Today starts a new series where we interview historians, museums, archives, students, writers, organisations, and anyone else connected to the history and heritage sector. There is a plethora of places to explore and people with in-depth knowledge about special subjects, and we look forwards to sharing our finds with you! If you or your organisation would like to be interviewed, then please leave a comment below, or contact our page via our Facebook or Twitter.

For this first post, we speak to Tim Wingard, a PhD student at the University of York, England, who you can find on twitter here. Their PhD looks at medieval ideas of sexuality in the context of animals and nature.

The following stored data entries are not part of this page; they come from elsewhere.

(* ===== verification/Plans.v ===== *)
(** * The plan of a query (cypher/models/pgsql/optimize/lowering_plan.go, optimizer.go)

    Theorems on the results of [BuildLoweringPlan] and [Optimize]: when they fail,
    that a list of the plan has one decision for a step at most, what the decisions
    on pruned projections and on pushed down suffixes guarantee, and that a plan's
    analysis and attachments are those of the query it returns. *)

From S2P Require Import Prelude Framing Walk WalkTree Kinds Digraph CypherAst Analysis Reordering SourceReferences PatternSteps Reversal LoweringPlan CountShapes Optimizer PlanTargets Mentions.

(** ** Lists of tagged elements *)

Lemma NoDup_tagged {A B} (tag : B -> nat) (g : nat -> A -> list B) l :
  (forall i a, l !! i = Some a -> NoDup (g i a) /\ forall x, x ∈ g i a -> tag x = i) -> NoDup (concat (imap g l)).
Proof.
  assert (Hall : forall l k, (forall i a, l !! i = Some a -> NoDup (g (k + i) a) /\ forall x, x ∈ g (k + i) a -> tag x = k + i) ->
    NoDup (concat (imap (fun i => g (k + i)) l)) /\ forall x, x ∈ concat (imap (fun i => g (k + i)) l) -> k <= tag x).
  { clear. induction l as [|a l IH]; intros k Hg; [split; [constructor|set_solver]|]. cbn [imap concat].
    assert (E : imap ((fun i => g (k + i)) ∘ S) l = imap (fun i => g (S k + i)) l) by
      (apply imap_ext; intros i x _; cbn; by rewrite Nat.add_succ_r). rewrite E.
    destruct (IH (S k)) as [H1 H2]; [intros i b Hi; specialize (Hg (S i) b Hi); by rewrite Nat.add_succ_r in Hg|].
    destruct (Hg 0 a eq_refl) as [G1 G2]. rewrite Nat.add_0_r in *. split.
    - apply NoDup_app. split_and!; [done| |done]. intros x Hx Hx'. apply G2 in Hx. apply H2 in Hx'. lia.
    - intros x [Hx|Hx]%elem_of_app; [apply G2 in Hx; lia|apply H2 in Hx; lia]. }
  intros Hg. apply (Hall l 0), Hg.
Qed.

Lemma concat_imap_elem {A B} (g : nat -> A -> list B) l x : x ∈ concat (imap g l) <-> exists i a, l !! i = Some a /\ x ∈ g i a.
Proof.
  rewrite elem_of_concat. split.
  - intros (ys & Hx & Hys). apply list_elem_of_lookup in Hys as [i Hi]. rewrite list_lookup_imap in Hi.
    apply fmap_Some in Hi as (a & Ha & ->). by exists i, a.
  - intros (i & a & Ha & Hx). exists (g i a). split; [done|]. apply (list_elem_of_lookup_2 _ i). by rewrite list_lookup_imap, Ha.
Qed.

(** ** The targets of a part are different *)

Section targets.
Variable q : nat.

Adam naming the animals, from the Northumberland Bestiary c. 1250 – 1260, Ms. 100, fol. 5v. Digital image courtesy of the Getty’s Open Content Programme.

Hi Tim! What attracted you to medieval history and why did you decide to do a PhD?

So, some scholars have tried to play up the similarities between the medieval and the modern periods, and this is definitely a valid approach in terms of helping us to get past a simplistic and inaccurate popular conception of “medieval = bad, barbaric, dirty, uncultured” and “modern = good, progressive, clean, cultured”. But what really attracted me to the middle ages, and this has been true since I was a small child, is how weird and alien it seems: ruined castles, manuscript illustrations, ways of thinking about the world that are completely different to how we think now. I had an undergrad module on medieval science taught by Dr Kathleen Walker-Meikle that really encouraged my interest in that area, and especially the study of animals.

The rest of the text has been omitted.